Exercise >>
From the first line of the data below, repeat each line exactly until you reach the line with "rewrite put_at_ok by"; include that line too.

Given records >>
Lemma append_splice s b :
  stream_ok s → room s (Z.of_nat (length b)) → bytes_ok b →
  appended s (set_endp (set_data s (take (Z.to_nat (endp s)) (data s) ++ b
    ++ drop (Z.to_nat (endp s) + length b) (data s))) (endp s + Z.of_nat (length b))) b.
Proof.
  intros Hs Hr Hb. unfold room in Hr. pose proof Hs as (? & ? & ? & ? & _).
  pose proof (length_contents s Hs) as Lc.
  assert (contents (set_endp (set_data s (take (Z.to_nat (endp s)) (data s) ++ b
    ++ drop (Z.to_nat (endp s) + length b) (data s))) (endp s + Z.of_nat (length b)))
    = contents s ++ b) as Ec.
  { unfold contents at 1. cbn [endp data set_endp set_data].
    rewrite (assoc_L (++)), take_app_le by (rewrite length_app, length_take; lia).
    apply take_ge. rewrite length_app. lia. }
  split_and!; [|done|done|done|].
  - apply set_endp_ok; [apply splice_ok; done || lia|cbn; lia].
  - unfold unread. rewrite Ec. cbn [getp set_endp set_data].
    rewrite drop_app_le by lia. done.
Qed.

Lemma put_spec s (n : nat) v :
  stream_ok s → (n ≤ 8)%nat → room s (Z.of_nat n) →
  returns (assert! sane s ;; assert! negb (STREAM_WRITEABLE s <? Z.of_nat n) ;;
        s' ← put_at s (endp s) v (shifts n);
        Ok (set_endp s' (u64 (endp s + Z.of_nat n)), Z.of_nat n))
    (λ '(s', r), r = Z.of_nat n ∧ appended s s' (be_bytes n v)).
Proof.
  intros Hs Hn Hr. unfold room in Hr. pose proof Hs as (? & ? & ? & ? & _).
  rewrite sane_ok, writeable_ok by done. rewrite (proj2 (Z.ltb_ge _ _)) by lia. cbn [negb].
  rewrite put_at_ok by (done || lia). cbn [mbind M_bind]. rewrite u64_small by lia.
  eexists; split; [done|]. split; [done|].
  pose proof (append_splice s (be_bytes n v) Hs) as P. rewrite length_be_bytes in P.
  apply P; [done|apply be_bytes_ok].
Qed.

Lemma take_unread s (n : nat) :
  stream_ok s → Z.of_nat n ≤ endp s - getp s →
  take n (drop (Z.to_nat (getp s)) (data s)) = take n (unread s).
Proof.
  intros (? & ? & ? & _) Hn. unfold unread, contents.
  rewrite skipn_firstn_comm, take_take. f_equal. lia.
Qed.

Lemma consume_ok s b rest :
  stream_ok s → unread s = b ++ rest →
  consumed s (set_getp s (getp s + Z.of_nat (length b))) b rest.
Proof.
  intros Hs E. pose proof (length_unread s Hs) as L. rewrite E, length_app in L.
  pose proof Hs as (? & ? & ? & ? & _). split_and!; try done.
  - apply set_getp_ok; [done|lia].
  - unfold unread in *. cbn [getp set_getp].
    change (contents (set_getp s _)) with (contents s).
    replace (Z.to_nat (getp s + Z.of_nat (length b))) with (Z.to_nat (getp s) + length b)%nat by lia.
    rewrite <-drop_drop, E. apply drop_app_length.
Qed.

Lemma get_spec s (n : nat) w b rest :
  stream_ok s → (n ≤ 8)%nat → unread s = b ++ rest → length b = n →
  returns (assert! sane s ;; assert! negb (STREAM_READABLE s <? Z.of_nat n) ;;
        v ← get_at s (getp s) (shifts n) w;
        Ok (set_getp s (u64 (getp s + Z.of_nat n)), v))
    (λ '(s', v), v = w (be_value b) ∧ consumed s s' b rest).
Proof.
  intros Hs Hn E Lb. pose proof (length_unread s Hs) as L. rewrite E, length_app in L.
  pose proof Hs as (? & ? & ? & ? & _).
  rewrite sane_ok, readable_ok by done. rewrite (proj2 (Z.ltb_ge _ _)) by lia. cbn [negb].
  rewrite get_at_ok by (done || lia). cbn [mbind M_bind].
  rewrite take_unread, E, u64_small by (done || lia). eexists; split; [done|].
  rewrite <-Lb. rewrite take_app_length. split; [done|by apply consume_ok].
Qed.
End queue.

(** The four widths, as instances of one interface: a writer and a reader that
    move [n]-byte big-endian numbers through the queue. *)
Class Word (n : nat) := {
  put_word : stream → Z → M (stream * Z);
  get_word : stream → M (stream * Z);
  put_word_spec s v : stream_ok s → room s (Z.of_nat n) →
    returns (put_word s v) (λ '(s', r), r = Z.of_nat n ∧ appended s s' (be_bytes n v));
  get_word_spec s b rest : stream_ok s → unread s = b ++ rest → length b = n →
    returns (get_word s) (λ '(s', v), v = be_value b ∧ consumed s s' b rest);
}.

Lemma unread_bytes s : stream_ok s → bytes_ok (unread s).
Proof. intros (_ & _ & _ & _ & ?). by apply Forall_drop, Forall_take. Qed.

Lemma get_spec_exact s (n : nat) b rest :
  stream_ok s → (n ≤ 8)%nat → unread s = b ++ rest → length b = n →
  returns (assert! sane s ;; assert! negb (STREAM_READABLE s <? Z.of_nat n) ;;
        v ← get_at s (getp s) (shifts n) (λ z, z mod 2 ^ (8 * Z.of_nat n));
        Ok (set_getp s (u64 (getp s + Z.of_nat n)), v))
    (λ '(s', v), v = be_value b ∧ consumed s s' b rest).
Proof.
  intros Hs Hn E Lb. destruct (get_spec s n (λ z, z mod 2 ^ (8 * Z.of_nat n)) b rest Hs Hn E Lb)
    as ([s' v] & Eq & -> & Hc). eexists; split; [done|]. split; [|done].
  apply Z.mod_small. rewrite <-Lb. apply be_value_bound.
  pose proof (unread_bytes s Hs) as Hb. rewrite E in Hb. by apply Forall_app in Hb as [? _].
Qed.

#[export] Program Instance word1 : Word 1 := {| put_word := stream_putc; get_word := stream_getc |}.
Next Obligation. intros. by apply (put_spec s 1); auto with lia. Qed.
Next Obligation. intros. by apply (get_spec_exact s 1); auto with lia. Qed.
#[export] Program Instance word2 : Word 2 := {| put_word := stream_putw; get_word := stream_getw |}.
Next Obligation. intros. by apply (put_spec s 2); auto with lia. Qed.
Next Obligation. intros. by apply (get_spec_exact s 2); auto with lia. Qed.
#[export] Program Instance word4 : Word 4 := {| put_word := stream_putl; get_word := stream_getl |}.
Next Obligation. intros. by apply (put_spec s 4); auto with lia. Qed.
Next Obligation. intros. by apply (get_spec_exact s 4); auto with lia. Qed.
#[export] Program Instance word8 : Word 8 := {| put_word := stream_putq; get_word := stream_getq |}.
Next Obligation. intros. by apply (put_spec s 8); auto with lia. Qed.
Next Obligation. intros. by apply (get_spec_exact s 8); auto with lia. Qed.

(** ** Queue of streams *)
Module FifoFacts.
Import Fifo.
Section fifo.
Implicit Types (h : heap) (f : stream_fifo) (l : list positive).

Lemma linked_ne h l a v : a ∉ l → linked h l → linked (<[a:=v]> h) l.
Proof.
  induction l as [|b l IH]; [done|]. intros [Hne Hl]%not_elem_of_cons [Hb Hr].
  split; [by rewrite lookup_insert_ne|by apply IH].
Qed.

Lemma linked_delete h l a : a ∉ l → linked h l → linked (delete a h) l.
Proof.
  induction l as [|b l IH]; [done|]. intros [Hne Hl]%not_elem_of_cons [Hb Hr].
  split; [by rewrite lookup_delete_ne|by apply IH].
Qed.

Lemma linked_snoc h l t s :
  NoDup (l ++ [t]) → s ∉ l ++ [t] → linked h (l ++ [t]) → h !! s = Some None →
  linked (<[t:=Some s]> h) ((l ++ [t]) ++ [s]).
Proof.
  induction l as [|a l IH]; cbn; intros Hnd Hs [Ha Hl] Hh.
  - rewrite lookup_insert_eq, lookup_insert_ne by set_solver. done.
  - apply NoDup_cons in Hnd as [Hal Hnd]. apply not_elem_of_cons in Hs as [Hsa Hs].
    split; [|by apply IH].
    rewrite lookup_insert_ne by set_solver. rewrite Ha. by destruct l.
Qed.

Lemma push_holds h f l s :
  holds h f l → s ∉ l → h !! s = Some None → Z.of_nat (length l) < 2 ^ 63 - 1 →
  returns (stream_fifo_push h f s) (λ '(h', f'), holds h' f' (l ++ [s])).
Proof.
  intros (Hnd & Hl & Eh & Et & Ec & Hc) Hs Hh Hlen. unfold stream_fifo_push.
  destruct (decide (l = [])) as [->|Hne].
  { rewrite Et. eexists; split; [done|]. cbn in *.
    split_and!; cbn; rewrite ?Ec, ?u64_small; try (done || lia); try apply NoDup_singleton. }
  destruct (exists_last Hne) as (l0 & t & ->). rewrite last_snoc in Et. rewrite Et.
  assert (is_Some (h !! t)) as [nt ->].
  { clear -Hl. induction l0; cbn in Hl; [eexists; apply Hl|apply IHl0, Hl]. }
  eexists; split; [done|]. split_and!; cbn [count head tail].
  - apply NoDup_app; split_and!; [done|set_solver|apply NoDup_singleton].
  - by apply linked_snoc.
  - rewrite Eh. by destruct l0.
  - by rewrite last_snoc.
  - rewrite Ec, u64_small, (length_app _ [s]) by lia. cbn [length]. lia.
  - rewrite Ec, u64_small by lia. lia.
Qed.

Lemma pop_holds h f a l :
  holds h f (a :: l) →
  returns (stream_fifo_pop h f) (λ '(f', s), s = Some a ∧ holds h f' l).
Proof.
  intros (Hnd & [Ha Hl] & Eh & Et & Ec & Hc). unfold stream_fifo_pop. rewrite Eh. cbn [hd_error].
  rewrite Ha. eexists; split; [done|]. apply NoDup_cons in Hnd as [_ Hnd]. cbn [length] in Ec.
  split; [done|]. unfold holds. cbn [count head tail]. rewrite Ec, u64_small by lia.
  split_and!; try (done || lia). destruct l; [done|by rewrite Et].
Qed.

Lemma clean_frees n h l :
  NoDup l → linked h l → (length l ≤ n)%nat →
  returns (clean_loop n h (hd_error l)) (λ h',
    ∀ a, h' !! a = if decide (a ∈ l) then None else h !! a).
Proof.
  revert n h. induction l as [|a l IH]; intros n h Hnd Hl Hn.
  { exists h. split; [by destruct n|]. intros a. by rewrite decide_False by set_solver. }
  destruct Hl as [Ha Hl]. apply NoDup_cons in Hnd as [Hal Hnd].
  destruct n as [|n]; cbn in Hn; [lia|]. cbn [clean_loop hd_error]. rewrite Ha.
  destruct (IH n (delete a h)) as (h' & E & Hh'); [done|by apply linked_delete|lia|].
  exists h'. split; [done|]. intros b. rewrite Hh'.
  destruct (decide (b = a)) as [->|].
  - rewrite (decide_False (P := a ∈ l)), lookup_delete_eq, decide_True by set_solver. done.
  - rewrite lookup_delete_ne by done.
    destruct (decide (b ∈ l)); [by rewrite decide_True by set_solver|].
    by rewrite decide_False by set_solver.
Qed.

Lemma linked_size h l : NoDup l → linked h l → (length l ≤ base.size h)%nat.
Proof.
  revert h. induction l as [|a l IH]; intros h Hnd Hl; cbn; [lia|].
  destruct Hl as [Ha Hl]. apply NoDup_cons in Hnd as [Hal Hnd].
  specialize (IH (delete a h) Hnd (linked_delete _ _ _ Hal Hl)).
  rewrite (map_size_delete_Some _ _ (ex_intro _ _ Ha)) in IH.
  assert (base.size h ≠ 0)%nat by (intros E%map_size_empty_inv; by rewrite E in Ha). lia.
Qed.
End fifo.
End FifoFacts.

(** ** Properties *)

(** One completed call with admissible arguments. *)
Definition step (s s' : stream) : Prop := ∃ c, call_ok s c ∧ run s c = Ok s'.

(** C23. Memory safety: from a well-formed stream, after any sequence of calls
    with admissible arguments the stream is well formed
    ([getp <= endp <= size]), and no further call reads or writes outside the
    data block: it returns a well-formed stream or stops at an assertion. *)
Theorem stream_calls_safe (s s' : stream) (c : call)
  (Hs : stream_ok s) (Hr : rtc step s s') (Hc : call_ok s' c) :
  stream_ok s' ∧ safe (run s' c) stream_ok.
Proof.
  assert (stream_ok s') as Hs'.
  { clear Hc. induction Hr as [|s1 s2 s3 (d & Hd & E) _ IH]; [done|]. apply IH.
    eapply safe_ok; [|exact E]. by apply run_safe. }
  split; [done|by apply run_safe].
Qed.

Definition fresh8 : stream := Stream 0 0 8 (replicate 8 0).

Lemma stream_calls_safe_witness :
  rtc step fresh8 (Stream 0 2 8 [1; 2; 0; 0; 0; 0; 0; 0]) ∧
  safe (run (Stream 0 2 8 [1; 2; 0; 0; 0; 0; 0; 0]) Getl) stream_ok.
Proof.
  assert (rtc step fresh8 (Stream 0 2 8 [1; 2; 0; 0; 0; 0; 0; 0])) as R.
  { apply rtc_once. exists (Putw 258). split; [exact I|vm_compute; reflexivity]. }
  split; [exact R|].
  refine (proj2 (stream_calls_safe fresh8 _ Getl _ R I)). decide_by_compute.
Defined.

Task response >>
Lemma append_splice s b :
  stream_ok s → room s (Z.of_nat (length b)) → bytes_ok b →
  appended s (set_endp (set_data s (take (Z.to_nat (endp s)) (data s) ++ b
    ++ drop (Z.to_nat (endp s) + length b) (data s))) (endp s + Z.of_nat (length b))) b.
Proof.
  intros Hs Hr Hb. unfold room in Hr. pose proof Hs as (? & ? & ? & ? & _).
  pose proof (length_contents s Hs) as Lc.
  assert (contents (set_endp (set_data s (take (Z.to_nat (endp s)) (data s) ++ b
    ++ drop (Z.to_nat (endp s) + length b) (data s))) (endp s + Z.of_nat (length b)))
    = contents s ++ b) as Ec.
  { unfold contents at 1. cbn [endp data set_endp set_data].
    rewrite (assoc_L (++)), take_app_le by (rewrite length_app, length_take; lia).
    apply take_ge. rewrite length_app. lia. }
  split_and!; [|done|done|done|].
  - apply set_endp_ok; [apply splice_ok; done || lia|cbn; lia].
  - unfold unread. rewrite Ec. cbn [getp set_endp set_data].
    rewrite drop_app_le by lia. done.
Qed.

Lemma put_spec s (n : nat) v :
  stream_ok s → (n ≤ 8)%nat → room s (Z.of_nat n) →
  returns (assert! sane s ;; assert! negb (STREAM_WRITEABLE s <? Z.of_nat n) ;;
        s' ← put_at s (endp s) v (shifts n);
        Ok (set_endp s' (u64 (endp s + Z.of_nat n)), Z.of_nat n))
    (λ '(s', r), r = Z.of_nat n ∧ appended s s' (be_bytes n v)).
Proof.
  intros Hs Hn Hr. unfold room in Hr. pose proof Hs as (? & ? & ? & ? & _).
  rewrite sane_ok, writeable_ok by done. rewrite (proj2 (Z.ltb_ge _ _)) by lia. cbn [negb].
  rewrite put_at_ok by (done || lia). cbn [mbind M_bind]. rewrite u64_small by lia.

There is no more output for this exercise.